Structural features of Rv2704
The comparatively large (ca 15) dataset of YjgF protein structures allows for a comparative analysis of surface features, cavities and clefts in proteins with this fold. There are two prominent clefts in Rv2704 that are also conserved in a few YjgF homologues. One cleft is located at the trimeric interface (Type-I) while the other lies at the interface of two monomers i.e. AB, BC and CA (Type-II). Type-II clefts are often characterized by the presence of bound ligands. In a comparative analysis of 226 ligand binding clefts, the first and second largest pockets (clefts) included more than 80% of the binding sites35. Indeed, it has been variously suggested that these clefts could serve as potential active sites for a catalytic role. However, no functional role for the cleft between the trimeric interface (type I) has been assigned in any of the YjgF proteins characterized till date. The type II clefts (between adjacent monomers) on the other hand, have been shown to bind various ligands– benzoate (in human hp14.5)15 or 2-ketobutyrate, acetate, ethylene glycol or serine (in E.coli TdcF)7. It is worth noting that while the type 1 cleft is less conserved (altogether absent in some cases), the type II cleft is maintained in all known YjgF homologues. Structural and sequence analyses of the residues lining the type-II cleft shows substantial variations in architecture, volume, charge distribution and sequence composition. Thus ligand specificity may not be hardwired for this binding site. For example, side-chain specific interactions are mediated by Arg105 and Glu114 in E.coli TdcF. The NH2 and NE of the conserved Arg105 forms a bi-dentate salt-bridge with the carboxylate of 2-ketobutyrate. An Arg is present at a structurally equivalent position in several YjgF proteins. In Rv2704, Arg105 is replaced by Thr98 (Supplementary Figure 2A). However, Glu114 of Rv2704 is structurally equivalent to Glu120 of E. coli TdcF. In the crystal structure of TdcF solved in complex with several ligands, a majority of the conformational changes were restricted to the loop connecting β1 and β2. This loop becomes more ordered in the ligand bound form7. This loop lining the putative active-site cleft was also noted to have a high temperature factor in the human homologue15, a finding that is consistent across all crystal structures that were examined.

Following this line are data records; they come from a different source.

(** C2. The OCR call is made only when the quality check has resolved with
    the message CLEAR IMAGE, and after it. What the OCR call resolves to
    is not looked at: whenever it resolves the wizard advances and no
    error is set. When it is rejected neither [stopCamera] nor [onNext] is
    called, and the rejection is shown as a network error. *)
Theorem ocr_follows_acceptance
    (props : Props) (randomId : string) (image : CapturedImage)
    (document : Settled Response.t) (ocr : Settled OcrResponse)
    (capture : Settled (option CaptureResult)) (s : Hooks) :
  let r := run (settle capture document ocr)
               (handleCheckQuality props randomId (Some image)) s in
  (count is_processOCRDocument (trace r) <> 0 ->
   exists response, document = Resolved response /\
                    Response.message response = Some "CLEAR IMAGE") /\
  always_before is_processDocument is_processOCRDocument (trace r) = true /\
  (forall response,
     document = Resolved response ->
     Response.message response = Some "CLEAR IMAGE" ->
     match ocr with
     | Resolved _ =>
         advances_once (trace r) /\
         captureError (state r) = None /\ uploadError (state r) = None
     | Rejected reason =>
         count is_onNext (trace r) = 0 /\
         count is_stopCamera (trace r) = 0 /\
         captureError (state r) =
           Some {| type := network; message := errorMessage_of reason;
                   tips := network_tips |}
     end).
Proof.
  simpl. split; [|split].
  - destruct document as [[m]|reason]; simpl.
    + case_message m.
      * intros _. exists {| Response.message := Some m |}. subst m. split; reflexivity.
      * destruct (onError_given props); simpl; intros H; contradiction.
      * destruct (onError_given props); simpl; intros H; contradiction.
    + destruct (onError_given props); simpl; intros H; contradiction.
  - destruct document as [[m]|reason]; simpl; reflexivity.
  - intros response -> Hclear. destruct response as [m]. simpl in Hclear. subst m.
    simpl. destruct ocr as [ocrResponse|reason]; simpl.
    + repeat split; reflexivity.
    + destruct (onError_given props); simpl; repeat split; reflexivity.
Qed.

(** C2, as stated, fails: after CLEAR IMAGE a rejected OCR call stops the
    wizard and is shown to the user. *)
Lemma ocr_rejection_is_shown :
  let r := run (settle (Resolved None) (Resolved clear_image) (Rejected bare_failure))
               (handleCheckQuality example_props "4f9c2d" (Some example_image))
               initial_hooks in
  ~ advances_once (trace r) /\
  captureError (state r) =
    Some {| type := network; message := "Network error. Please try again.";
            tips := network_tips |} /\
  trace r =
    [ Awaited (processDocument (blob example_image) "document-back" "verif-001");
      Awaited (processOCRDocument (blob example_image) "ML_4f9c2d");
      Called (onError "Network error. Please try again.") ].
Proof.
  simpl. split; [|split; reflexivity].
  intros [Hcount _]. discriminate Hcount.
Qed.
(** A row within the bounds that [TaskCreate] and [TaskUpdate] declare. *)
Definition within_schema (r : Task.t) : Prop :=
  (∃ t, Task.title r = Some t ∧ (1 ≤ String.length t ≤ 200)%nat)
  ∧ (∀ d, Task.description r = Some d → (String.length d ≤ 1000)%nat)
  ∧ status_valid r.

(** The rows with the status [s]. *)
Definition with_status (s : string) (l : list Task.t) : list Task.t :=
  List.filter (λ r, bool_decide (Task.status r = Some s)) l.

(** A body that [TaskCreate] accepts. *)
Definition creation_body_ok (body : gmap string JSON) : Prop :=
  (∃ t, body !! "title"%string = Some (JString t)
        ∧ (1 ≤ String.length t ≤ 200)%nat)
  ∧ (body !! "description"%string = None
     ∨ body !! "description"%string = Some JNull
     ∨ ∃ d, body !! "description"%string = Some (JString d)
            ∧ (String.length d ≤ 1000)%nat).

(** Payloads and bodies to run the routes on. *)
Definition complete : TaskUpdate.t :=
  TaskUpdate.mk None None (Some (Some "completed"%string)).

Definition body_no_title : gmap string JSON :=
  <["description"%string := JString "No title task"]> ∅.

Definition body_retitle : gmap string JSON :=
  <["title"%string := JString "Updated"]> ∅.

Definition http_demo : list HttpRequest :=
  [ POST_tasks body_with_status;
    PUT_task 1 (<["status"%string := JString "in_progress"]> ∅);
    POST_tasks body_no_title;
    PUT_task 1 (<["title"%string := JNull]> ∅) ].

(** The payload of a request is within the bounds of its model. *)
Definition payload_within_schema (q : Request) : Prop :=
  match q with
  | Create d =>
      (1 ≤ String.length (TaskCreate.title d) ≤ 200)%nat
      ∧ ∀ s, TaskCreate.description d = Some s → (String.length s ≤ 1000)%nat
  | Update _ u =>
      (∀ t, TaskUpdate.title u = Some (Some t) →
            (1 ≤ String.length t ≤ 200)%nat)
      ∧ ∀ s, TaskUpdate.description u = Some (Some s) →
             (String.length s ≤ 1000)%nat
  | _ => True
  end.

(** The one row that [http_demo] leaves. *)
Definition http_demo_row : Task.t :=
  Task.mk (Some 1) (Some "Test Task"%string) None
    (Some "in_progress"%string) 1000 1002.

(** ** Lemmas on the table *)

Lemma find_task_Some i l r :
  find_task i l = Some r → r ∈ l ∧ Task.id r = Some i.
Proof.
  unfold find_task. intros H. apply find_some in H as [Hin Hid].
  split; [by apply list_elem_of_In|].
  unfold has_id in Hid. by apply bool_decide_eq_true in Hid.
Qed.

Lemma find_task_None i l :
  find_task i l = None ↔ ∀ r, r ∈ l → Task.id r ≠ Some i.
Proof.
  unfold find_task. split.
  - intros H r Hr Hid.
    pose proof (find_none _ _ H r (proj1 (list_elem_of_In _ _) Hr)) as Hn.
    unfold has_id in Hn. by apply bool_decide_eq_false in Hn.
  - induction l as [|x l IH]; intros H; [done|]. simpl.
    destruct (has_id i x) eqn:E.
    + unfold has_id in E. apply bool_decide_eq_true in E.
      exfalso. apply (H x); [left | done].
    + apply IH. intros r Hr. apply H. by right.
Qed.

Lemma find_task_live i σ :
  live i σ ↔ ∃ r, find_task i (rows (db σ)) = Some r.
Proof.
  unfold live. split.
  - intros (r & Hr & Hid). destruct (find_task i (rows (db σ))) eqn:E; [eauto|].
    exfalso. by apply (proj1 (find_task_None _ _) E r).
  - intros [r Hr]. apply find_task_Some in Hr. eauto.
Qed.

Lemma find_task_not_live i σ :
  ¬ live i σ → find_task i (rows (db σ)) = None.
Proof.
  intros H. destruct (find_task i (rows (db σ))) eqn:E; [|done].
  exfalso. apply H, find_task_live. eauto.
Qed.

Lemma find_task_remove_row i l : find_task i (remove_row i l) = None.
Proof.
  apply find_task_None. intros r Hr Hid. unfold remove_row in Hr.
  apply list_elem_of_In, filter_In in Hr as [_ Hr].
  unfold has_id in Hr. rewrite bool_decide_eq_true_2 in Hr; done.
Qed.

Lemma find_task_replace_row i x l r :
  find_task i l = Some r → Task.id x = Some i →
  find_task i (replace_row i x l) = Some x.
Proof.
  unfold find_task, replace_row. intros H Hx.
  induction l as [|y l IH]; [done|]. simpl in *.
  destruct (has_id i y) eqn:E.
  - unfold has_id at 1. by rewrite bool_decide_eq_true_2.
  - rewrite E. by apply IH.
Qed.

Sequence-structure correlation between members of the YjgF family
The multiple sequence alignment presented in Figure 1C shows that the closest protein from the YjgF family shares 37% sequence identity over 109 aligned residues with an overall sequence identity of 28%. Structural superimposition of the Rv2704 monomer with these YjgF proteins suggests that the fold is fairly well conserved. The root mean squared deviations (rmsd) over 114 Cα atoms between these structures vary from 1.4-1.8 Å with the sequence identity ranging from 21-35% (Supplementary Table I). The seven invariant residues in this alignment differ from the conservation pattern reported earlier36. Thus the conserved Arg105 which is believed to play important role in the activity of YjgF proteins is replaced by Thr98 while the catalytic cysteine residue in E. coli YjgF18 is replaced by methionine in Rv2704 (Supplementary Fig. 2A). Another aspect, perhaps of interest from a bioinformatics perspective, is the difference in the physico-chemical properties among mammalian, archaeal and bacterial YjgF proteins. High acid stability is a characteristic feature of mammalian and archaeal YjgF proteins. Unlike homologues from human (hp14.5)15, rat (rp14.5)3 and archaea,16 Rv2704 is not stable in acidic conditions as it immediately precipitates in 5% perchloric acid solution.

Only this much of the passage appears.